The "New World Order" is a global system of economic interdependence, interlocking throughout the world. It determines who gets what raw materials, who will control them when, and by what means. If a country does not cooperate, it may suffer effects such as when popularly elected presidents, who are frequently labeled as communists, have been overthrown in CIA orchestrated coups. These popularly elected presidents were then directly or indirectly replaced by right wing despots by the United States and designated as "democratically-elected" presidents.

Bush partially succeeded in seeking his "New World Order" in the Middle East. The United States weakened Iraq, so as to eliminate it as a significant competitor for the control of the Persian Gulf. He was able to make Kuwait, Saudi Arabia, and the United Arab Emirates permanently dependent upon American military power for their external and internal security. He hoped to force every local power, including Israel, to consult with the United States when making any significant military, political, or economic changes. Furthermore, he continued to deter any other power from challenging American hegemony over Middle East oil, even though smaller terrorist groups from time to time continue to ignore the perennial presence of the United States in that area.

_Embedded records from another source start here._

Lemma tri_idup_cwd fs d E {B} (k : unit -> code B) Q : tri fs d (TInode d :: E) (k tt) Q -> tri fs d E (act (OIdup d) ≫= k) Q.
Proof.
  intros H l T W. cbn. split; [|exact (H _ _ (own_cons _ _ _ _ _ _ W))]. left. destruct W as [F C W]. rewrite W. apply elem_of_app. right. left.
Qed.

(** A file the process has open. *)
Lemma own_file fs d E l T fd f k : own fs d E l T -> fs !! fd = Some (Some (f, k)) -> TFile f k ∈ T.
Proof.
  intros [F C W] I. rewrite W. apply elem_of_app. left. apply list_elem_of_In, in_flat_map. exists (Some (f, k)).
  split; [apply list_elem_of_In, (list_elem_of_lookup_2 _ _ _ I)|left; reflexivity].
Qed.

Lemma own_fd fs d E l T fd : own fs d E l T ->
  match openFiles l !! fd with Some o => o | None => None end = match fs !! fd with Some (Some (f, _)) => Some f | _ => None end.
Proof. intros [F C W]. rewrite F, list_lookup_fmap. destruct (fs !! fd) as [[[f k]|]|]; reflexivity. Qed.

(** ** Paths *)

Ltac mem := match goal with |- _ ∈ _ => first [assumption | apply list_elem_of_here | apply list_elem_of_further; mem] end.
Ltac nomem :=
  match goal with |- ?t ∉ _ => let I := fresh in intros I;
    repeat (apply elem_of_cons in I as [I|I]; [first [discriminate I | injection I; intros; subst; congruence]|]);
    first [solve [inversion I] | match goal with U : unlocked _ |- _ => exact (U _ _ I) | N : _ ∉ _ |- _ => exact (N I) end]
  end.
Ltac keeps :=
  match goal with |- kept _ => let I := fresh in intros ? ? I;
    repeat (apply elem_of_cons in I as [I|I]; [first [discriminate I | injection I; intros; subst; mem]|]);
    first [solve [inversion I] | match goal with U : unlocked _ |- _ => destruct (U _ _ I) end]
  end.
Ltac side := first [mem | nomem | keeps | solve_Permutation | (right; nomem) | (left; mem)].

Lemma tri_resolve_loop rp es : forall fs d E cur, unlocked E -> TOp ∈ E ->
  tri fs d (TInode cur :: E) (resolve_loop rp es cur) (fun r fs' d' E' => fs' = fs /\ d' = d /\
    match r with None => E' = E | Some (i, n) => E' = TInode i :: E /\ (rp = true -> (n, true) ∈ es) end).
Proof.
  induction es as [|[name last] es IH]; intros fs d E cur U Op; cbn [resolve_loop].
  - destruct rp.
    + apply (tri_put _ _ _ E); try side. apply tri_ret. auto.
    + apply tri_ret. split; [reflexivity|]. split; [reflexivity|]. split; [reflexivity|discriminate].
  - apply tri_lock; try side. apply tri_type; [side|]. intros t.
    assert (Out : forall (m : code (option (nat * list Z))) Q, tri fs d E m Q -> tri fs d (TLock cur p :: TInode cur :: E) (releasePut cur;; m) Q).
    { intros m Q H. apply (tri_releasePut _ _ _ E); try side. exact H. }
    destruct t; try (apply Out, tri_ret; auto). destruct (rp && last) eqn:B.
    + apply andb_prop in B as [-> ->]. apply (tri_release _ _ _ (TInode cur :: E)); try side. apply tri_ret.
      split; [reflexivity|]. split; [reflexivity|]. split; [reflexivity|]. intros _. left.
    + apply tri_lookup; [side| |].
      * apply Out, tri_ret. auto.
      * intros j _. apply (tri_releasePut _ _ _ (TInode j :: E)); try side. eapply tri_mono; [apply IH; assumption|].
        intros r fs' d' E' (-> & -> & X). split; [reflexivity|]. split; [reflexivity|]. destruct r as [[i n]|]; [|exact X].
        destruct X as [-> X]. split; [reflexivity|]. intros Rp. right. exact (X Rp).
Qed.
(** A step keeps the counts right, and leaves a process that is blocked as it is. *)
Lemma fine_step w w' Ts : fine w Ts -> wstep (careful strict) w w' -> exists Ts', fine w' Ts' /\
  forall q th, w_threads w !! q = Some th -> blocked q th (w_shared w) -> w_threads w' !! q = Some th /\ Ts' !! q = Ts !! q.
Proof.
  intros F St. destruct St as [s ts p l c E Al Ok|s ts p l X o k a x l' s' E Ex|s ts p l r E|s ts p l child c E Ec|s ts p l E];
    destruct (thread_tokens _ _ _ _ F E) as (T & ET); pose proof (g_thread _ _ F p _ T E ET) as Th; cbn [thread_ok t_code t_local typed] in Th.
  - destruct Th as [Th|[Eq ->]]; [|injection Eq as ->; destruct (Al eq_refl)]. exists Ts. split.
    + apply (fine_set_same _ _ p _ T F ET). cbn [thread_ok t_code t_local]. apply calls_typed; assumption.
    + cbn [w_threads]. intros q th Eq B. assert (p <> q) by (intros ->; rewrite E in Eq; injection Eq as <-; exact B).
      rewrite list_lookup_insert_ne by assumption. auto.
  - pose proof (fine_exec _ Ts p l X o k a T F E ET) as H. cbn [w_shared w_threads] in H. rewrite Ex in H. destruct H as (T' & H).
    eexists. split; [exact H|]. cbn [w_threads w_shared]. intros q th Eq B.
    assert (p <> q) by (intros ->; rewrite E in Eq; injection Eq as <-; specialize (B a); cbn in B; congruence).
    rewrite !list_lookup_insert_ne by assumption. auto.
  - exists Ts. split; [apply (fine_set_same _ _ p _ T F ET); left; exact Th|]. cbn [w_threads]. intros q th Eq B.
    assert (p <> q) by (intros ->; rewrite E in Eq; injection Eq as <-; exact B). rewrite list_lookup_insert_ne by assumption. auto.
  - destruct Th as (T1 & T2 & P & R1 & R2). assert (Npc : p <> c) by (intros ->; rewrite E in Ec; discriminate Ec).
    destruct (thread_tokens _ _ _ _ F Ec) as (Tc & ETc). pose proof (g_thread _ _ F c _ Tc Ec ETc) as Thc. cbn [thread_ok t_code] in Thc.
    assert (Tc = []) as -> by (destruct Thc as [(fs & d & W & _)|[_ Eq]]; [destruct W as [_ C _]; discriminate|exact Eq]).
    assert (Lp : (p < length Ts)%nat) by exact (lookup_lt_Some _ _ _ ET).
    pose proof (fine_set _ Ts p (Thread l (Some (Ret (RFork child)))) T (T1 ++ T2) F ET ltac:(symmetry; exact P)) as F1.
    cbn [w_shared w_threads] in F1. rewrite (list_insert_id ts p _ E) in F1.
    assert (Ok1 : thread_ok p (Thread l (Some (Ret (RFork child)))) (T1 ++ T2)) by (exists T1, T2; auto). specialize (F1 Ok1).
    eexists. split; [apply (fine_split _ _ p c (Thread l None) T1 T2 F1 Npc)|].
    + apply list_lookup_insert_eq, Lp.
    + rewrite list_lookup_insert_ne by exact Npc. exact ETc.
    + exact (rest_unlocked _ _ R1).
    + exact (rest_unlocked _ _ R2).
    + left. exact R1.
    + left. exact R2.
    + cbn [w_threads]. intros q th Eq B. assert (p <> q) by (intros ->; rewrite E in Eq; injection Eq as <-; exact B).
      assert (c <> q) by (intros ->; rewrite Ec in Eq; injection Eq as <-; exact B). rewrite !list_lookup_insert_ne by assumption. auto.
  - exists Ts. split; [apply (fine_set_same _ _ p _ T F ET); right; auto|]. cbn [w_threads]. intros q th Eq B.
    assert (p <> q) by (intros ->; rewrite E in Eq; injection Eq as <-; exact B). rewrite list_lookup_insert_ne by assumption. auto.
Qed.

Arms sales to the Middle East soared, as did corporate profits, after the Gulf War. One year after the war, the United States sold $8.5 billion in arms in that region, excluding sales to Israel and Egypt. As an example, American corporations sold Saudi Arabia 72 advanced F-15 fighters for $5 billion. Yet in the five year period, from 1985 to 1989, total arms sales to that entire area was a total of only $15.4 billion. Of that amount, $6.1 billion was to Israel, $5 billion to Saudi Arabia, and $2.9 billion to Egypt. Just before and after the Gulf War, between August 1990 and December 1991, Saudi Arabia received an unprecedented $14.8 billion in American arms.